I’m writing this all out, right after the movie’s disastrous opening weekend box office (though to be frank, unless you are a member of the cast/crew who worked on the movie or a member of Paramount’s board of directors, who gives a shit?) Describing this movie’s ambitions, hits and misses is like being stockbroker on the day of a market crash. There are only so many things you can notice before it all collapses upon itself. Watching the movie fills you with fascination, horror and finally a yawning emptiness, with all yearnings of catharsis denied by the movie’s loopy climax. But while the movie does have an abusive relationship at its center, its use of magical realism can come off as a haughty boast of the moviemaker’s ingenuity at the expensive of narrative strength.

But what of the cast?

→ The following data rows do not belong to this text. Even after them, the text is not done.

(** The order in the lists is restored with [curr]: if [curr] is the last action of its
    thread on the object and the earlier ones of its thread happen before it, then all
    actions of each thread are in order once [curr] stands for [target]. *)
Lemma lists_ordered_again curr target lists s s' acts' :
  lists_ordered curr lists s → grows s s' → mo_inv (x_mo_graph s) →
  coherent_with curr target lists (x_acts s) (x_mo_graph s') →
  (∀ l l1 l2, l ∈ lists → l = l1 ++ curr :: l2 → l2 = [] ∧ ∀ p, p ∈ l1 → p ≠ curr ∧ happens (x_acts s) p curr) →
  mo_object acts' curr = Some target → (∀ p, p ≠ curr → mo_object acts' p = mo_object (x_acts s) p) →
  ∀ l l1 q l2 p o o', l ∈ lists → l = l1 ++ q :: l2 → p ∈ l1 →
    mo_object acts' p = Some o → mo_object acts' q = Some o' → ordered (x_mo_graph s') o o'.
Proof.
  intros Hord [_ Hg] Hinv Hcoh Hlast Hcur Hsame l l1 q l2 p o o' Hl El Hp Ho Ho'. destruct (Hg Hinv) as [_ Hmono].
  destruct (decide (p = curr)) as [->|Hpc].
  - apply list_elem_of_split in Hp as (k1 & k2 & ->). rewrite <- app_assoc in El. simpl in El.
    destruct (Hlast l _ _ Hl El) as [[_ ?]%app_nil _]. done.
  - rewrite Hsame in Ho by done. destruct (decide (q = curr)) as [->|Hqc].
    + destruct (Hlast l l1 l2 Hl El) as [_ Hall]. destruct (Hall p Hp) as [_ Hh]. simplify_eq.
      eapply Hcoh; [exact Hl| |done|done|done]. apply elem_of_app. by left.
    + rewrite Hsame in Ho' by done. apply Hmono. by eapply Hord.
Qed.

(** ** A concrete state *)

(** Thread 1 has stored twice at location 64 (actions 1 and 2, in that order in the
    graph) and thread 0 once (action 4); thread 1 now reads (action 3) or stores (action 5). *)
Definition placed (ty : action_type) (tid : thread_id_t) (seq : modelclock_t) (cv : list modelclock_t) : ModelAction :=
  mkModelAction ty memory_order_relaxed memory_order_relaxed 64 tid 0 None None None None seq (Some (mkClockVector cv)) false.
Definition two_stores_graph : CycleGraph :=
  match addEdge (OAct 1) (OAct 2) new_CycleGraph with Ok (g, _) => g | Err _ => new_CycleGraph end.
Definition two_stores (curr : ptr) : Exec :=
  put_mo_graph two_stores_graph
    (put_obj_thrd_map {[ 64%N := [[4]; [1; 2; curr]]%positive ]}
      (put_acts (list_to_map [(1%positive, placed ATOMIC_WRITE 1 1 [0; 1]%N); (2%positive, placed ATOMIC_WRITE 1 2 [0; 2]%N);
                              (4%positive, placed ATOMIC_WRITE 0 3 [3]%N); (3%positive, placed ATOMIC_READ 1 4 [0; 4]%N);
                              (5%positive, placed ATOMIC_WRITE 1 4 [0; 4]%N)])
        (state_after (mret tt)))).

Lemma two_stores_inv curr : mo_inv (x_mo_graph (two_stores curr)).
Proof.
  assert (mo_inv new_CycleGraph) as H0
    by (split; [apply new_CycleGraph_wf|apply new_CycleGraph_atomic|intros _; apply new_CycleGraph_acyclic]).
  change (mo_inv two_stores_graph). unfold two_stores_graph.
  destruct (addEdge (OAct 1) (OAct 2) new_CycleGraph) as [[g b]|] eqn:E; [|done].
  assert (mo_addEdge (OAct 1) (OAct 2) blank_Exec = Ok (put_mo_graph g blank_Exec, b)) as Hm.
  { unfold mo_addEdge, on_graph, mbind, exec_bind, get, lift, modify, mret, exec_ret. change (x_mo_graph blank_Exec) with new_CycleGraph. by rewrite E. }
  destruct (grows_addEdge _ _ _ _ _ Hm) as [_ Hg]. by apply Hg.
Qed.

Lemma two_stores_ordered curr : curr = 3%positive ∨ curr = 5%positive →
  lists_ordered curr [[4]; [1; 2; curr]]%positive (two_stores curr).
Proof.
  intros Hcurr l l1 q l2 p o o' Hl El Hp Hpc Hqc Ho Ho'. apply list_elem_of_In in Hl, Hp.
  destruct Hl as [<-|[<-|[]]].
  - destruct l1 as [|? [|]]; [done|discriminate El..].
  - destruct l1 as [|x1 [|x2 [|x3 l1]]]; [done| | |destruct l1; discriminate El]; injection El as; simplify_eq.
    destruct Hp as [<-|[]]. destruct Hcurr as [-> | ->]; vm_compute in Ho, Ho'; simplify_eq; right; by vm_compute.
Qed.


(** The indices agree: the actions of a thread on an object are those of the object that
    belong to the thread, in the same order; every action of an object is in the trace;
    the last action of a user thread is its last one in the trace. *)
Record lists_wf (s : Exec) : Prop := {
  lw_threads : ∀ loc t, tlist s loc t = of_thread s t (olist s loc);
  lw_trace : ∀ loc p, p ∈ olist s loc → p ∈ x_action_trace s;
  lw_acts : ∀ p, p ∈ x_action_trace s → is_Some (tid_at s p);
  lw_last : ∀ t, t ≠ 0 → get_last_action s t = last (of_thread s t (x_action_trace s))
}.

(** ** Updates of the views *)

Lemma tview_insert m loc vec loc' t :
  tview (<[loc := vec]> m) loc' t = if decide (loc' = loc) then default [] (vec !! t) else tview m loc' t.
Proof.
  unfold tview. case_decide as E; [subst|]; [by rewrite lookup_insert_eq|by rewrite lookup_insert_ne].
Qed.

Lemma default_grow {A} n (d : A) (l : list A) (t : nat) : default d (grow n d l !! t) = default d (l !! t).
Proof.
  rewrite lookup_grow. repeat case_decide; try done; symmetry; by rewrite lookup_ge_None_2 by lia.
Qed.

Lemma get_safe_ptr_action_Ok m loc s s' l :
  get_safe_ptr_action m loc s = Ok (s', l) → s' = s ∧ l = default [] (m !! loc).
Proof. unfold get_safe_ptr_action, table_get. intros H. by inv_exec. Qed.

Lemma get_safe_ptr_vect_action_Ok m loc s s' l :
  get_safe_ptr_vect_action m loc s = Ok (s', l) → s' = s ∧ l = default [] (m !! loc).
Proof. unfold get_safe_ptr_vect_action, table_get. intros H. by inv_exec. Qed.
(** A thread that has no candidate is blocked by the first action of another one. *)
Lemma unblocked_nil x t p l a :
  sa_threadlists x !! t = Some (p :: l) → x_acts s !! p = Some a → unblocked s false x t = Ok [] →
  ∃ i q lq, i ≠ t ∧ sa_threadlists x !! i = Some (q :: lq) ∧ synced s (a_cv a) q = Ok true.
Proof.
  intros Hl Ha H. unfold unblocked in H. apply bind_Ok in H as (tl & Htl%at_index_Ok & H). rewrite Hl in Htl.
  injection Htl as <-. apply bind_Ok in H as (a' & Ha'%deref_Ok & H). assert (a' = a) as -> by congruence.
  apply bind_Ok in H as (bl & Hbl & H). destruct bl as [[]|]; [|done]. apply until_Some in Hbl as (i & Hi & Hf).
  destruct (Nat.eqb_spec i t) as [|Hne]; [done|]. apply bind_Ok in Hf as (li & Hli%at_index_Ok & Hf).
  destruct li as [|q lq]; [done|]. apply bind_Ok in Hf as ([] & Hs & Hf); [|done]. by exists i, q, lq.
Qed.

Lemma drained actions done x x' :
  remaining actions done x → clocks_respect actions = true → getNextActions s x = Ok (x', []) →
  ∀ t l, sa_threadlists x !! t = Some l → l = [].
Proof.
  intros Hr Hcr Hn. assert (candidates_by s false x = Ok []) as Hc.
  { unfold getNextActions in Hn. apply sca_bind_Ok in Hn as (x1 & ? & [= <- <-] & Hn).
    apply sca_bind_Ok in Hn as (x1 & l1 & [-> _]%from_Ok & Hn). case_bool_decide; simpl in Hn; [|by injection Hn].
    apply sca_bind_Ok in Hn as (x1 & l2 & [-> H2]%from_Ok & Hn). apply sca_bind_Ok in Hn as (x1 & ? & [-> _]%from_Ok & Hn).
    by injection Hn as _ ->. }
  intros t0 l0 Hl0. destruct l0 as [|p0 l0]; [done|]. exfalso.
  destruct (min_seq (omap head (sa_threadlists x)) (λ p, default 0%N (a_seq_number <$> x_acts s !! p))) as (p & Hp & Hmin).
  { intros E. assert (p0 ∈ omap head (sa_threadlists x)) as Hin; [|by rewrite E in Hin; apply elem_of_nil in Hin].
    apply list_elem_of_omap. exists (p0 :: l0). split; [by eapply list_elem_of_lookup_2|done]. }
  apply list_elem_of_omap in Hp as ([|p' l] & Hpl & Hh); [done|]. injection Hh as ->.
  apply list_elem_of_lookup in Hpl as [t Hl]. destruct (front_act _ _ _ _ _ _ Hr Hl) as (Hpa & a & Ha & Hat & Ht).
  destruct (unblocked_nil _ _ _ _ _ Hl Ha (candidates_nil _ _ _ Hc Ht)) as (i & q & lq & Hne & Hq & Hs).
  destruct (front_act _ _ _ _ _ _ Hr Hq) as (Hqa & b & Hb & Hbt & _).
  apply bind_Ok in Hs as (cv & Hcv%deref_Ok & Hs). apply bind_Ok in Hs as (b' & Hb'%deref_Ok & Hs).
  assert (b' = b) as -> by congruence. injection Hs as Hs.
  pose proof (clocks_respect_spec _ _ _ _ _ _ Hcr Hpa Hqa Ha Hb ltac:(congruence) Hcv Hs) as Hlt.
  assert (q ∈ omap head (sa_threadlists x)) as Hqin.
  { apply list_elem_of_omap. exists (q :: lq). split; [by eapply list_elem_of_lookup_2|done]. }
  specialize (Hmin q Hqin). simpl in Hmin. rewrite Ha, Hb in Hmin. simpl in Hmin. lia.
Qed.
(** The same in the slow version; the state is [changed] and [updateFuture]. *)
Definition readSlow_write (read write : ptr) (r w : ModelAction) (have_writecv : bool) (write2 : ptr) (st : bool * bool)
    : scg (bool * bool * bool) :=
  let '(changed, updateFuture) := st in
  w2 ← fromg (act_of s write2);
  x ← gen;
  if negb (is_write w2) || bool_decide (write2 = write) || bool_decide (write2 = read) then mret ((changed, updateFuture), false)
  else
    match cv_of write2 (sg_base x) with
    | None => mret ((changed, updateFuture), false)
    | Some write2cv =>
        after ← fromg (synced s (Some write2cv) write);
        '(changed, updateFuture) ←
          (if (after : bool) && (act_before r w2 || negb updateFuture) then
             status ← sg_merge write2 read;
             mret (changed || status, updateFuture || (status && act_before w2 r))
           else mret (changed, updateFuture));
        x ← gen;
        before ← fromg (synced s (cv_of read (sg_base x)) write2);
        if (before : bool) then
          '(changed, updateFuture) ←
            (if act_before w2 w || negb updateFuture then
               status ← (if negb have_writecv then mret true else sg_merge write write2);
               mret (changed || status, updateFuture || (status && act_before w w2))
             else mret (changed, updateFuture));
          mret ((changed, updateFuture), true)
        else mret ((changed, updateFuture), false)
    end.

(** The merge from the write that a read in the slow version starts with. *)
Definition readSlow_merge (read write : ptr) (r w : ModelAction) (updateFuture : bool) : scg (bool * bool) :=
  if act_before w r || negb updateFuture then
    c ← sg_merge read write;
    let status := (c : bool) && act_before r w in
    mret (status, status)
  else mret (false, updateFuture).

Definition processReadSlow (read : ptr) (updateFuture : bool) : scg (bool * bool) :=
  r ← fromg (act_of s read);
  write ← fromg (nonnull (a_reads_from r));
  x ← gen;
  let have_writecv := bool_decide (is_Some (cv_of write (sg_base x))) in
  w ← fromg (act_of s write);
  st ← readSlow_merge read write r w updateFuture;
  sg_loop (λ i st,
    l ← fromg (get_actions_on_obj s (a_location r) (int_to_id i));
    match l with
    | None => mret (st, false)
    | Some l => st ← sg_loop (readSlow_write read write r w have_writecv) (rev l) st; mret (st, false)
    end) (threads (sg_base x)) st.

Definition processAnnotatedReadSlow (read : ptr) (updateFuture : bool) : scg (bool * bool) :=
  r ← fromg (act_of s read);
  write ← fromg (deref (a_reads_from r));
  w ← fromg (act_of s write);
  readSlow_merge read write r w updateFuture.

(** One action in a round of [computeCV]; the state is [last_act], [changed] and
    [updateFuture]. *)
Definition sg_computeCV_act (act : ptr) (st : list (option ptr) * bool * bool)
    : scg (list (option ptr) * bool * bool * bool) :=
  let '(last_act, changed, updateFuture) := st in
  a ← fromg (act_of s act);
  let t := id_to_int (a_tid a) in
  lastact ← fromg (at_index last_act t);
  lastact ← (if is_thread_start a
             then thr ← fromg (deref (get_thread s (a_tid a))); mret (th_creation thr) else mret lastact);
  last_act ← fromg (set_at t (Some act) last_act);
  x ← gen;
  (match cv_of act (sg_base x) with
   | None => on_base (change (λ b, put_cvmap (<[act := new_ClockVector (a_cv a) (a_tid a) (a_seq_number a)]> (sa_cvmap b)) b))
   | Some _ => mret tt
   end) ;;
  (match lastact with Some l => sg_merge act l ;; mret tt | None => mret tt end) ;;
  changed ← (if is_thread_join a then
               joinedthr ← fromg (deref (thread_of_addr (a_location a)));
               finish ← fromg (nonnull (get_last_action s joinedthr));
               c ← sg_merge act finish; mret (changed || c)
             else mret changed);
  '(changed, updateFuture) ←
    (if is_read a then
       if sg_fastVersion x then c ← processReadFast act; mret (changed || c, updateFuture)
       else
         '(c, updateFuture) ← (if bool_decide (act ∈ sg_annotatedReadSet x)
                               then processAnnotatedReadSlow act updateFuture else processReadSlow act updateFuture);
         mret (changed || c, updateFuture)
     else mret (changed, updateFuture));
  mret ((last_act, changed, updateFuture), false).

(** The rounds of [computeCV]; [fuel] bounds them. In the slow version a round without
    changes is followed by one in which a constraint of SC may be added; [last_act] is
    not cleared before that one. *)
Fixpoint sg_computeCV_rounds (fuel : nat) (list : list ptr) (firsttime : bool) (last_act : Datatypes.list (option ptr)) : scg unit :=
  match fuel with
  | O => fromg (Err OutOfFuel)
  | S fuel =>
      '(last_act, changed, _) ← sg_loop sg_computeCV_act list (last_act, firsttime, false);
      x ← gen;
      if (changed : bool) then sg_computeCV_rounds fuel list false (replicate (length last_act) None)
      else if sg_fastVersion x then mret tt
      else if negb (sg_allowNonSC x) then
        changeg (put_allowNonSC true) ;; sg_computeCV_rounds fuel list false last_act
      else mret tt
  end.
Definition sg_computeCV (fuel : nat) (list : list ptr) : scg unit :=
  x ← gen; sg_computeCV_rounds fuel list true (replicate (S (sa_maxthreads (sg_base x))) None).

(** ** The order *)

Definition sg_updateConstraints (act : ptr) : scg bool :=
  a ← fromg (act_of s act);
  x ← gen;
  sg_loop (λ i changed,
    if bool_decide (int_to_id i = a_tid a) then mret (changed, false)
    else
      x ← gen;
      l ← fromg (list_of i (sg_base x));
      w ← fromg (conflict_in s a act (sg_base x) l);
      match w with
      | Some write => sg_merge write act ;; mret (true, false)
      | None => mret (changed, false)
      end) (threads (sg_base x)) false.

(** [buildVectors], [getNextActions], [pruneArray] and [reset] as in SCAnalysis. *)
Definition sg_buildVectors (list : list ptr) : scg nat := on_base (buildVectors s list).
Definition sg_getNextActions : scg (list ptr) := on_base (getNextActions s).
Definition sg_pruneArray (array : list ptr) : scg (option ptr) :=
  x ← gen; fromg (pruneArray s array (sg_base x)).
Definition sg_reset (list : list ptr) : scg unit := on_base (sc_reset list).
(** [buildVectors] with the duplicate of the thread lists and a local counter. *)
Definition build_dup (list : list ptr) : scg unit :=
  x ← gen;
  '(b, _) ← fromg (buildVectors s list (put_threadlists (sg_dup_threadlists x) (sg_base x)));
  changeg (put_dup_threadlists (sa_threadlists b)).

(** The loop of [generateSC]; [fuel] bounds its rounds and those of [computeCV]. *)
Fixpoint sg_generateSC_loop (fuel : nat) (list : list ptr) (c : choice_state) (sclist : Datatypes.list ptr)
    : scg (Datatypes.list ptr) :=
  match fuel with
  | O => fromg (Err OutOfFuel)
  | S fuel' =>
      array ← sg_getNextActions;
      if bool_decide (array = []) then mret sclist
      else
        p ← sg_pruneArray array;
        '(act, c) ← fromg (match p with Some act => Ok (act, c) | None => choose array c end);
        a ← fromg (act_of s act);
        x ← gen;
        l ← fromg (list_of (id_to_int (a_tid a)) (sg_base x));
        on_base (change (λ b, put_threadlists (<[id_to_int (a_tid a) := tail l]> (sa_threadlists b)) b)) ;;
        updated ← sg_updateConstraints act;
        if negb updated then sg_generateSC_loop fuel' list c (sclist ++ [act])
        else
          x ← gen;
          sg_computeCV fuel list ;;
          x' ← gen;
          match negb (sa_cyclic (sg_base x)) && sa_cyclic (sg_base x'), ch_last c with
          | true, Some lastchoice =>
              n ← fromg (at_index (ch_choices c) lastchoice);
              sg_reset list ;;
              sg_buildVectors list ;;
              sg_computeCV fuel list ;;
              sg_generateSC_loop fuel' list
                (mkChoices (<[lastchoice := n + 1]> (ch_choices c)) (lastchoice + 1) 0 None) []
          | _, _ => sg_generateSC_loop fuel' list c (sclist ++ [act])
          end
  end.

(** [generateSC]; [None] is the NULL it returns for an error in the annotations. *)
Definition sg_generateSC (fuel : nat) (list : list ptr) : scg (option (Datatypes.list ptr)) :=
  numactions ← sg_buildVectors list;
  on_base (change (λ b, put_sc_stats (mkSCStatistics (sc_sccount (sa_stats b)) (sc_nonsccount (sa_stats b))
                                        (sc_actions (sa_stats b) + N.of_nat numactions)%N) b)) ;;
  x ← gen;
  (if sg_annotationMode x then collectAnnotatedReads else mret tt) ;;
  x ← gen;
  if sg_annotationMode x && sg_annotationError x then mret None
  else
    sg_computeCV fuel list ;;
    l ← sg_generateSC_loop fuel list (mkChoices (replicate numactions 0) 0 0 None) [];
    mret (Some l).
(** With [d] false only the pointers have to be live: looking up a wildcard for the first
    time changes a discovered inference, which can become equal to another one. *)
Record wf_set (d : Prop) (st : InferState) : Prop := {
  ws_discovered : Forall (live st) (is_discoveredSet st);
  ws_results : Forall (live st) (is_results st);
  ws_candidates : Forall (live st) (is_candidates st);
  (* discovered inferences have pairwise different entries *)
  ws_distinct : d → NoDup (entries st <$> is_discoveredSet st)
}.

Lemma infer_at_Ok p st x : infer_at p st = Ok x ↔ is_infers st !! p = Some x.
Proof. apply deref_Ok. Qed.

Lemma delete_infer_Ok p st x : is_infers st !! p = Some x → delete_infer p st = Ok (put_infers (delete p (is_infers st)) st).
Proof. intros H. unfold delete_infer, infer_at. by rewrite H. Qed.

Lemma compare_at_live p q st :
  live st p → live st q → ∃ x y, is_infers st !! p = Some x ∧ is_infers st !! q = Some y ∧
    wf_Inference x ∧ wf_Inference y ∧ compare_at p q st = Ok (compareTo x y).
Proof. intros (x & Hx & Wx) (y & Hy & Wy). exists x, y. unfold compare_at, infer_at. by rewrite Hx, Hy. Qed.

(** The comparison of two live inferences is 0 exactly if they have the same entries. *)
Lemma compare_at_zero p q st z :
  live st p → live st q → compare_at p q st = Ok z → z = 0%Z ↔ entries st p = entries st q.
Proof.
  intros Hp Hq. destruct (compare_at_live p q st Hp Hq) as (x & y & Hx & Hy & Wx & Wy & ->). intros [= <-].
  unfold entries. rewrite Hx, Hy. by apply compareTo_zero.
Qed.

(** ** Operations on the heap *)

(** Nothing that was live dies or changes its entries. *)
Definition same_entries (st st' : InferState) : Prop :=
  ∀ q, live st q → live st' q ∧ entries st' q = entries st q.

#[global] Instance same_entries_preorder : PreOrder same_entries.
Proof.
  split; [by intros st q|]. intros s1 s2 s3 H1 H2 q Hq. destruct (H1 q Hq) as [L1 E1], (H2 q L1) as [L2 E2].
  split; [done|congruence].
Qed.

Lemma wf_set_transport {d : Prop} st st' :
  wf_set d st → same_entries st st' → is_discoveredSet st' = is_discoveredSet st → is_results st' = is_results st →
  Forall (live st') (is_candidates st') → wf_set d st'.
Proof.
  intros [Hd Hr Hc Hn] Hs Ed Er Hc'. split; rewrite ?Ed, ?Er; [| |done|].
  - eapply Forall_impl; [exact Hd|]. intros q Hq. by apply Hs.
  - eapply Forall_impl; [exact Hr|]. intros q Hq. by apply Hs.
  - intros Hdist. erewrite list_fmap_ext; [exact (Hn Hdist)|]. intros i q Hq. apply Hs. exact (Forall_lookup_1 _ _ _ _ Hd Hq).
Qed.

(** Flags and the initial inference do not matter for liveness. *)
Lemma upd_infer_spec p f st :
  live st p → (∀ x, i_orders (f x) = i_orders x ∧ i_size (f x) = i_size x) →
  ∃ x, is_infers st !! p = Some x ∧ upd_infer p f st = Ok (put_infers (<[p := f x]> (is_infers st)) st) ∧
    same_entries st (put_infers (<[p := f x]> (is_infers st)) st).
Proof.
  intros (x & Hx & Wx) Hf. exists x. destruct (Hf x) as [E1 E2]. split; [done|]. split.
  - unfold upd_infer, infer_at. by rewrite Hx.
  - intros q (y & Hy & Wy). unfold live, entries. simpl. destruct (decide (q = p)) as [->|Hne].
    + rewrite lookup_insert_eq. assert (y = x) as -> by congruence. split; [|rewrite Hx; simpl; by rewrite E1].
      exists (f x). split; [done|]. destruct Wx as [W1 W2 W3]. split; rewrite ?E1, ?E2; done.
    + rewrite lookup_insert_ne by done. split; [by exists y|done].
Qed.

(** ** Discovered and explored inferences *)

(** A discovered inference makes another one pointless: it is the same, or a weaker leaf
    that has been explored. *)
Definition covers (st : InferState) (q p : ptr) : Prop :=
  ∃ x y, is_infers st !! q = Some x ∧ is_infers st !! p = Some y ∧
    (i_orders x = i_orders y ∨ compareTo x y = (-1)%Z ∧ i_leaf x = true ∧ i_explored x = true).
(** An explored inference that is the same or weaker. *)
Definition explored_below (st : InferState) (q p : ptr) : Prop :=
  ∃ x y, is_infers st !! q = Some x ∧ is_infers st !! p = Some y ∧ i_explored x = true ∧
    (i_orders x = i_orders y ∨ compareTo x y = (-1)%Z).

Well, this is one of those movies where it can be difficult to guage performances by normal metrics, due to how everyone gets reduced to their most bare traits. Javier Bardem seems to have no trouble embodying his role as the destructive creative type courting the love of many while taking the love of one for granted, except while the movie is at points ambiguous and ambitious, that point stays constant (and for a reason). Other supporting cast members like Michelle Pfifer, Ed Harris and Kristen Wiig have great moments, sure, but they’re just that. Which means that Jennifer Lawrence ends up carrying a lot of the weight…at first. It’s not that she’s bad, it’s that the movie’s fatalism and magical realism break her talents down into a visceral, reactionary performance, a far cry from what would  be classified as, “actors moments” as shown in montages you sometimes see during awards show broadcasts. So while she does her job, her character is all but given a giant neon sign reading, “I represent beauty as neglected and degraded by an ungrateful bastard and the world they inhabit”, so it can be difficult to gauge how much of this is her effort and how much of it is just the director and company working with or around it.

Which brings us to the sad point of what this all means. Using feminity as a vessel for metaphors about the fall from grace, corruption, ugliness and pain is the oldest fucking trick in the book, and I’m tired of it. It’s not that stories of feminine characters going through struggle cannot be great in their own right. Characters like Harley-Quinn of the, DC universe (at least when the creators don’t do awful shit) to Ofeila of, “Pan’s Labyrinth” to the women of “Daughter’s of the Dust” embody femininity with degrees of vulnerability and strength. Not every woman has to be Imperator Furiosa, Wonder Woman or Ripley to be worthwhile. But one has to contend with how feminine and feminine-coded people are under siege in everyday life, reinforced by stories told on a cultural scale. “mother!”, for all of its daring and ambition, only meets that contention partially. Telling a creation myth with shades of the modern world from the point of view of said myth’s eventual victim is a daring move, one that mirrors the pit of despair the faithful face in 2016’s adaptation of, “Silence”. But for all of Aronfsky and company’s artistic daring, it all still leans on traditional understandings of beauty and sympathy, and is felled by such. Sure, our protagonist gets pushed around, neglected and destroyed by a mad poet, but she is a traditional motherly type with a thin figure and just the right amount of melanin to prevent the curmudgeon in the theater from wondering if she was asking for it. Granted, plenty of black, asian and latino folk are involved in this madness (mostly as extras), but in the world of, “mother!” there is only room for one sympathetic archetype. Though to give the movie some credit, there is one gut-wrenching final scene involving her and Javier Bardem that will give the dakimakura-grasping 4chan Nazi a cause for self-reflection. Maybe.

“mother!” is a mess of ambition that sticks in one’s mind like a virus. It’s magic realism is so unwieldy and broad they feel like set pieces for a commericial that would probably play on the forbidden channel in, “Videodrone”, while its central drama is so suffocating and ugly that those with any sense of empathy or at least memories of manipulation and abuse will want to head for the door. But when the two elements melt into each other, they create an immense impact. Human history and myth are just parts of this movie’s elaborate blender of themes and motiffs, and seeing the movie veer from one thing to the next will probably test your patience, endurance and stamina. Having said that, I would be happy to get into long arguments about what it all means and whether it is a masterpiece or a disaster with other people.